----- Data for this exercise

Definition backup_name (t : Z) : string := process_name +:+ "_" +:+ get_timestamp t +:+ ".log".

(** The test on the names of the directory; the arithmetic is on [size_t]. *)
Definition is_backup (filename : string) : bool :=
  String.prefix (process_name +:+ "_") filename
  && (match rfind ".log" filename with Some n => Z.of_nat n | None => npos end
      =? wrap_u 64 (Z.of_nat (String.length filename) - 4))%Z.

(** [file_helper_.open(base_filename_, truncate)]. *)
Definition open_base (truncate : bool) (e : sink_env) : prog sink unit :=
  modifyS (λ s,
    let d := match dir s !! base_filename_, truncate with
             | Some f, false => dir s
             | _, _ => <[base_filename_ := {| content := []; mtime := now e |}]> (dir s)
             end in
    set_opened true (set_dir d s)).

(** [while (files.size() > max_files_)] remove the first one. *)
Fixpoint delete_oldest (files : list (string * Z)) (d : gmap string log_file) : gmap string log_file :=
  match files with
  | [] => d
  | f :: files' =>
      if (max_files_ <? length files)%nat then delete_oldest files' (delete f.1 d) else d
  end.

(** The backups of the directory with their times. *)
Definition backups (d : gmap string log_file) : list (string * Z) :=
  (λ p, (p.1, mtime p.2)) <$> filter (λ p, is_backup p.1 = true) (map_to_list d).

Definition rotate_ (e : sink_env) : prog sink unit :=
  modifyS (set_opened false);;
  s ← getS;
  match dir s !! base_filename_, rename_works e with
  | Some f, true =>
      let d := <[backup_name (now e) := f]> (delete base_filename_ (dir s)) in
      modifyS (set_dir d);;
      if listing_works e then
        modifyS (set_dir (delete_oldest (std_sort (backups d)) d));;
        open_base false e;;
        modifyS (set_size 0)
      else throwS (SpdlogEx "Error during file rotation")
  | _, _ =>
      open_base true e;;
      modifyS (set_size 0);;
      throwS (SpdlogEx "Failed to rotate file")
  end.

----------

=== Directions for this task ===
The answer must restate each entry word for word.

=== Completed task ===
Definition backup_name (t : Z) : string := process_name +:+ "_" +:+ get_timestamp t +:+ ".log".

(** The test on the names of the directory; the arithmetic is on [size_t]. *)
Definition is_backup (filename : string) : bool :=
  String.prefix (process_name +:+ "_") filename
  && (match rfind ".log" filename with Some n => Z.of_nat n | None => npos end
      =? wrap_u 64 (Z.of_nat (String.length filename) - 4))%Z.

(** [file_helper_.open(base_filename_, truncate)]. *)
Definition open_base (truncate : bool) (e : sink_env) : prog sink unit :=
  modifyS (λ s,
    let d := match dir s !! base_filename_, truncate with
             | Some f, false => dir s
             | _, _ => <[base_filename_ := {| content := []; mtime := now e |}]> (dir s)
             end in
    set_opened true (set_dir d s)).

(** [while (files.size() > max_files_)] remove the first one. *)
Fixpoint delete_oldest (files : list (string * Z)) (d : gmap string log_file) : gmap string log_file :=
  match files with
  | [] => d
  | f :: files' =>
      if (max_files_ <? length files)%nat then delete_oldest files' (delete f.1 d) else d
  end.

(** The backups of the directory with their times. *)
Definition backups (d : gmap string log_file) : list (string * Z) :=
  (λ p, (p.1, mtime p.2)) <$> filter (λ p, is_backup p.1 = true) (map_to_list d).

Definition rotate_ (e : sink_env) : prog sink unit :=
  modifyS (set_opened false);;
  s ← getS;
  match dir s !! base_filename_, rename_works e with
  | Some f, true =>
      let d := <[backup_name (now e) := f]> (delete base_filename_ (dir s)) in
      modifyS (set_dir d);;
      if listing_works e then
        modifyS (set_dir (delete_oldest (std_sort (backups d)) d));;
        open_base false e;;
        modifyS (set_size 0)
      else throwS (SpdlogEx "Error during file rotation")
  | _, _ =>
      open_base true e;;
      modifyS (set_size 0);;
      throwS (SpdlogEx "Failed to rotate file")
  end.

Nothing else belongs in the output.